To be consistent with the spec and implementation of existing to(TimeUnit)/
toMillis(), the proposed toInstant() saturates to the Instant.MIN/MAX when
converting from a FileTime object that is beyond the supported time range
of Instant (instead of throwing a "conversion failure" exception, such as a
DateTimeException). Time points beyond the Instant range are not interesting
in practical cases.

(2) The internal supporting class DaysAndNanos is replaced by using the threeten
Instant class directly. As the direct consequence, the hashCode() for those time
points beyond the Instant.MIN/MAX range will be "compromised/saturated" into
the hashCode value of Instant.MIN/MAX. As mentioned in (1), since those time
points are not the interest of the FileTime class in real world use scenario, 
so we
believe this is an acceptable compromise. The hashCode/equal contract still
holds, though the usages of those "extra time points" may trigger worse
performance.

(3) compareTo() still provides correct ordering for all supported "time points",
including those beyond Instant.MIN/MAX range.

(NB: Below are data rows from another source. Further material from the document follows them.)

Lemma Normalize_ok m u reason :
  NormalizeVoucherMetadata m = (u, reason, true) ->
  exists d, u = shape_c m (source_denom (md_Display m)) d /\ decimals_of m d /\ Metadata_Validate u = None /\
    source_denom (md_Display m) <> "" /\ source_denom (md_Display m) <> md_Base m.
Proof.
  unfold NormalizeVoucherMetadata, decimals_of. set (src := source_denom _).
  destruct (HasNilDenomUnit _); [done|]. destruct (md_Display m =?s _); [done|].
  destruct (_ || _) eqn:Es; [done|]. apply orb_false_iff in Es as [E1%str_eqb_false E2%str_eqb_false].
  destruct (NonZeroUnitExponent _ _) as [d|] eqn:En; [|destruct (DeriveDecimalsFromDenom src) as [e|d] eqn:Ed; [done|]];
    (destruct (Metadata_Validate _) eqn:Ev; [done|]); intros [= <- <-]; exists d; tauto.
Qed.

(** A record of shape C is its own repair. *)
Lemma Normalize_shape_c m d :
  decimals_of m d -> Metadata_Validate (shape_c m (source_denom (md_Display m)) d) = None ->
  source_denom (md_Display m) <> "" -> source_denom (md_Display m) <> md_Base m ->
  NormalizeVoucherMetadata (shape_c m (source_denom (md_Display m)) d) =
    (shape_c m (source_denom (md_Display m)) d, "", true).
Proof.
  unfold decimals_of. pose proof (source_denom_idem (md_Display m)) as Hi.
  set (src := source_denom (md_Display m)) in *. intros Hd Hv E1 E2. unfold NormalizeVoucherMetadata.
  cbn [shape_c md_DenomUnits md_Display md_Base HasNilDenomUnit]. rewrite Hi.
  apply str_eqb_false in E1, E2. rewrite E1, E2. cbn [orb NonZeroUnitExponent du_Denom du_Exponent].
  rewrite (proj2 (str_eqb_false (md_Base m) src)) by (intros E; apply str_eqb_false in E2; done).
  rewrite String.eqb_refl. cbn [andb].
  assert ((if (0 <? d)%Z then inr d else DeriveDecimalsFromDenom src) = inr d) as Hdec.
  { destruct (Z.ltb_spec 0 d); [done|]. destruct Hd as [Hd%NonZero_positive|[_ Hd]]; [lia|done]. }
  change (shape_c (shape_c m src d) src) with (shape_c m src).
  destruct (0 <? d)%Z; [by rewrite Hv|]. rewrite Hdec. by rewrite Hv.
Qed.

Lemma same_units_refl l : same_units l l = true.
Proof.
  induction l as [|x l IH]; [done|]. cbn. rewrite Bool.eqb_reflx, Z.eqb_refl. cbn.
  destruct (_ <>?s _) eqn:E; [|done]. by apply str_neqb_true in E.
Qed.

(** The decimals the ERC20 precompile reports for a record with an ibc/ base: the
    exponent of the unit named by the last segment of the display. *)
Fixpoint unit_exponent (units : list (option DenomUnit)) (denom : string) : option Z :=
  match units with
  | [] => None
  | Some u :: rest => if du_Denom u =?s denom then Some (du_Exponent u) else unit_exponent rest denom
  | None :: rest => unit_exponent rest denom
  end.
Definition precompile_decimals (m : Metadata) : option Z :=
  unit_exponent (md_DenomUnits m) (source_denom (md_Display m)).

Lemma same_units_exponent a b d :
  List.length a = List.length b -> same_units a b = true -> HasNilDenomUnit b = false ->
  unit_exponent b d = unit_exponent a d.
Proof.
  revert b. induction a as [|x a IH]; intros [|y b] Hl Hs Hn; try done. cbn in Hs, Hl.
  destruct (Bool.eqb (is_nil x) (is_nil y)) eqn:Ei; [|done]. cbn in Hs.
  destruct (_ || _) eqn:E; [done|]. apply orb_false_iff in E as [E1%str_neqb_false E2%negb_false_iff%Z.eqb_eq].
  destruct x as [x|], y as [y|]; try done. cbn in *. rewrite E1, E2. by destruct (_ =?s d); [|apply IH; [lia|..]].
Qed.

Lemma shape_c_decimals m src d :
  source_denom src = src -> src <> md_Base m -> precompile_decimals (shape_c m src d) = Some d.
Proof.
  intros Hi Hne. unfold precompile_decimals. cbn. rewrite Hi.
  rewrite (proj2 (str_eqb_false (md_Base m) src)) by done. by rewrite String.eqb_refl.
Qed.

Lemma already_decimals m u :
  HasNilDenomUnit (md_DenomUnits m) = false ->
  md_Display u = md_Display m -> SameDenomUnits (md_DenomUnits u) (md_DenomUnits m) = true ->
  precompile_decimals m = precompile_decimals u.
Proof.
  intros Hn Hd Hs. unfold precompile_decimals, SameDenomUnits in *. rewrite Hd.
  destruct (Nat.eqb_spec (List.length (md_DenomUnits u)) (List.length (md_DenomUnits m))); [|done].
  by apply same_units_exponent.
Qed.

Lemma Normalize_no_nil m u reason :
  NormalizeVoucherMetadata m = (u, reason, true) -> HasNilDenomUnit (md_DenomUnits m) = false.
Proof. unfold NormalizeVoucherMetadata. by destruct (HasNilDenomUnit _). Qed.

(** What a run of the repair on one denomination leaves. *)
Definition repaired (bank bank' : bank_state) (denom : string) (r : NormalizationResult) : Prop :=
  match nr_Outcome r with
  | NormalizationApplied => exists m,
      GetDenomMetaData bank denom = Some m /\ decimals_of m (nr_Decimals r) /\
      let m' := shape_c m (source_denom (md_Display m)) (nr_Decimals r) in
      bank' = SetDenomMetaData bank m' /\ Metadata_Validate m' = None /\
      precompile_decimals m' = Some (nr_Decimals r)
  | NormalizationAlreadyNormalized => bank' = bank /\ exists m,
      GetDenomMetaData bank denom = Some m /\ precompile_decimals m = Some (nr_Decimals r)
  | _ => bank' = bank
  end.

Lemma NormalizeVoucherDecimals_ok bank denom r bank' :
  NormalizeVoucherDecimals bank denom = (r, bank') ->
  repaired bank bank' denom r /\
  (forall d, d <> denom -> GetDenomMetaData bank' d = GetDenomMetaData bank d) /\
  (Changed r = true -> HasPrefix denom VoucherPrefix = true) /\
  TotalSupplyDenoms bank' = TotalSupplyDenoms bank /\
  exists r', NormalizeVoucherDecimals bank' denom = (r', bank') /\ nr_Decimals r' = nr_Decimals r /\
    nr_Outcome r' = match nr_Outcome r with NormalizationApplied => NormalizationAlreadyNormalized | o => o end.
Proof.
  intros Hr. pose proof Hr as Hrun. unfold NormalizeVoucherDecimals in Hr.
  destruct (HasPrefix denom VoucherPrefix) eqn:Ep; [|injection Hr as <- <-; by split_and!; [..|eexists]].
  cbn [negb] in Hr. destruct (GetDenomMetaData bank denom) as [m|] eqn:Eg;
    [|injection Hr as <- <-; by split_and!; [..|eexists]].
  destruct (NormalizeVoucherMetadata m) as [[u reason] []] eqn:En;
    [|injection Hr as <- <-; by split_and!; [..|eexists]]. cbn [negb] in Hr.
  pose proof (Normalize_no_nil _ _ _ En) as Hnil.
  destruct (Normalize_ok _ _ _ En) as (d & -> & Hd & Hv & N1 & N2).
  assert (precompile_decimals (shape_c m (source_denom (md_Display m)) d) = Some d) as Hdec
    by (apply shape_c_decimals; [apply source_denom_idem|done]).
  destruct (_ && _) eqn:Es in Hr; injection Hr as <- <-.
  - apply andb_true_iff in Es as [E1%str_eqb_true E2]. split_and!; try done; [|by eexists].
    split; [done|]. exists m. split; [done|]. rewrite (already_decimals m _ Hnil E1 E2). done.
  - pose proof (GetDenomMetaData_Base _ _ _ Eg) as Hb.
    assert (GetDenomMetaData (SetDenomMetaData bank (shape_c m (source_denom (md_Display m)) d)) denom =
            Some (shape_c m (source_denom (md_Display m)) d)) as Eg'.
    { rewrite SetDenomMetaData_get. cbn. by rewrite decide_True. }
    split_and!; [by exists m| |done|apply SetDenomMetaData_supply|].
    + intros x Hx. rewrite SetDenomMetaData_get. cbn. by rewrite decide_False by congruence.
    + exists (MkNormalization NormalizationAlreadyNormalized "" d). split; [|done].
      unfold NormalizeVoucherDecimals. rewrite Ep, Eg', Normalize_shape_c by done. cbn [negb].
      rewrite String.eqb_refl. unfold SameDenomUnits. by rewrite Nat.eqb_refl, same_units_refl.
Qed.

(** The repair of a voucher's metadata touches that denomination only, and only an
    ibc/ one.  When it reports decimals, the ERC20 precompile reads exactly those: a
    rewritten record is valid for x/bank, keeps everything but its units and display,
    and its exponent is the recorded non-zero one or else the one its name implies.
    Every other outcome leaves the store as it was.  A second run writes nothing and
    reports the same decimals. *)
Lemma NormalizeVoucherDecimals_correct bank denom :
  let (r, bank') := NormalizeVoucherDecimals bank denom in
  repaired bank bank' denom r /\
  (forall d, d <> denom -> GetDenomMetaData bank' d = GetDenomMetaData bank d) /\
  (Changed r = true -> HasPrefix denom VoucherPrefix = true) /\
  exists r', NormalizeVoucherDecimals bank' denom = (r', bank') /\ nr_Decimals r' = nr_Decimals r /\
    nr_Outcome r' = match nr_Outcome r with NormalizationApplied => NormalizationAlreadyNormalized | o => o end.
Proof.
  destruct (NormalizeVoucherDecimals bank denom) as [r bank'] eqn:E.
  apply NormalizeVoucherDecimals_ok in E as (A & B & C & _ & D). done.
Qed.
End VoucherSpec.

(** ** The gate *)

(** The callback of cosmos/evm (x/erc20/keeper/ibc_callbacks.go) registers a pair only
    for a successfully received ibc/ denomination that has none. *)
Class Erc20Laws `{Erc20Keeper} : Prop := {
  callback_registers p ack b s ack' b' s' :
    erc20_OnRecvPacket p ack (b, s) = (ack', (b', s')) ->
    (forall d, IsDenomRegistered s' d = true -> IsDenomRegistered s d = true) \/
    ack_Success ack = true /\ exists d, receivedDenom p = Some d /\ HasPrefix d "ibc/" = true /\
      erc20_has_pair s (erc20_GetTokenPairID s d) = false;
}.

(** RegisterERC20Extension registers its denomination when it succeeds and nothing when
    it fails; SetParams writes the params and no pair. *)
Class Erc20StoreLaws `{Erc20Keeper} : Prop := {
  Register_ok s d a s' : RegisterERC20Extension s d = (inr a, s') ->
    erc20_GetParams s' = erc20_GetParams s /\
    forall x, IsDenomRegistered s' x = if decide (x = d) then true else IsDenomRegistered s x;
  Register_err s d e s' : RegisterERC20Extension s d = (inl e, s') ->
    erc20_GetParams s' = erc20_GetParams s /\ forall x, IsDenomRegistered s' x = IsDenomRegistered s x;
  SetParams_ok s p s' : erc20_SetParams s p = inr s' ->
    erc20_GetParams s' = p /\ forall x, IsDenomRegistered s' x = IsDenomRegistered s x;
}.

Section GateSpec.
Context `{Erc20Keeper} `{!BankLaws} `{!Erc20Laws} `{FmtLib}.

(** The packet carries the ibc/ denomination [d], which has no pair. *)
Definition unpaired_voucher (s : erc20_state) (packet : Packet) (d : string) : Prop :=
  receivedDenom packet = Some d /\ HasPrefix d "ibc/" = true /\
  erc20_has_pair s (erc20_GetTokenPairID s d) = false.

Lemma would_iff s packet :
  wouldAutoRegisterTokenPair s packet = true <-> exists d, unpaired_voucher s packet d.
Proof.
  unfold wouldAutoRegisterTokenPair, unpaired_voucher. destruct (receivedDenom packet) as [d|]; [|naive_solver].
  split; [destruct (erc20_has_pair _ _) eqn:E; [done|]; by exists d|].
  by intros (x & [= <-] & -> & ->).
Qed.

Lemma would_no s packet :
  (forall d, ~ unpaired_voucher s packet d) -> wouldAutoRegisterTokenPair s packet = false.
Proof. intros Hn. apply not_true_iff_false. intros (d & Hd)%would_iff. by destruct (Hn d). Qed.

Lemma gate_callback_registers c packet ack :
  (ack_Success ack = true -> forall d, ~ unpaired_voucher (gc_erc20 c) packet d) ->
  forall d, IsDenomRegistered (gc_erc20 (snd (gate_callback c packet ack))) d = true ->
    IsDenomRegistered (gc_erc20 c) d = true.
Proof.
  intros Hw. unfold gate_callback. destruct (erc20_OnRecvPacket _ _ _) as [a [b s]] eqn:Ec. cbn.
  apply callback_registers in Ec as [?|(Ha & d & Hd)]; [done|]. by destruct (Hw Ha d).
Qed.

(** The event of a suppressed packet. *)
Definition suppressed_event (packet : Packet) (d : string) : Event :=
  NewEvent EventTypeAutoRegistrationSuppressed
    [(AttributeKeyCosmosCoin, d); (AttributeCoinSourceChannel, pk_SourceChannel packet)].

(4) toString() has been rewritten to use the threeten LocalDateTime class
together with the "home-made" formatting code for better performance.
Differences of the spec/implementation of FileTime and JSR310 date/time
class listed below prevents us from using the new JSR310 formatter to format
the FileTime directly.
    a) FileTime uses "old" ISO8601 version, in which it dis-allows the '0000' 
for
        proleptic year 0, while the JSR310 formats "0000" (which is supported 
in new
        version of 8601), so the format for all BCE years are different.
    b) LocalTime formats the "ss" part optionally. It appears to takes the "it 
is
        acceptable to omit lower order time elements..." alternative, while the 
"ss"
        part is mandated in  FileTime toString(), even the second part is 0.
    c) FileTime formats the "fraction of second" part as "decimal fraction" 
while
        LocalTime uses SSS, SSSSSS or SSSSSSSSS pattern. So the FT strips any 
tailing
        zero, but LocalDate does not if it fits into the 3-dit unit.

Two addition tests have been used to provide more confidence for the
"compatibility" and performance.
http://cr.openjdk.java.net/~sherman/8011647/TestFileTime.java
http://cr.openjdk.java.net/~sherman/8011647/TestFileTimeBM.java

It is also suggested that it might be convenient for FileTime to implement
java.time.TemporalAccessor, so the FileTime can be directly formatted
by the JSR310 formatter. This is not included in this proposal. I may consider
to add this in a later round of update.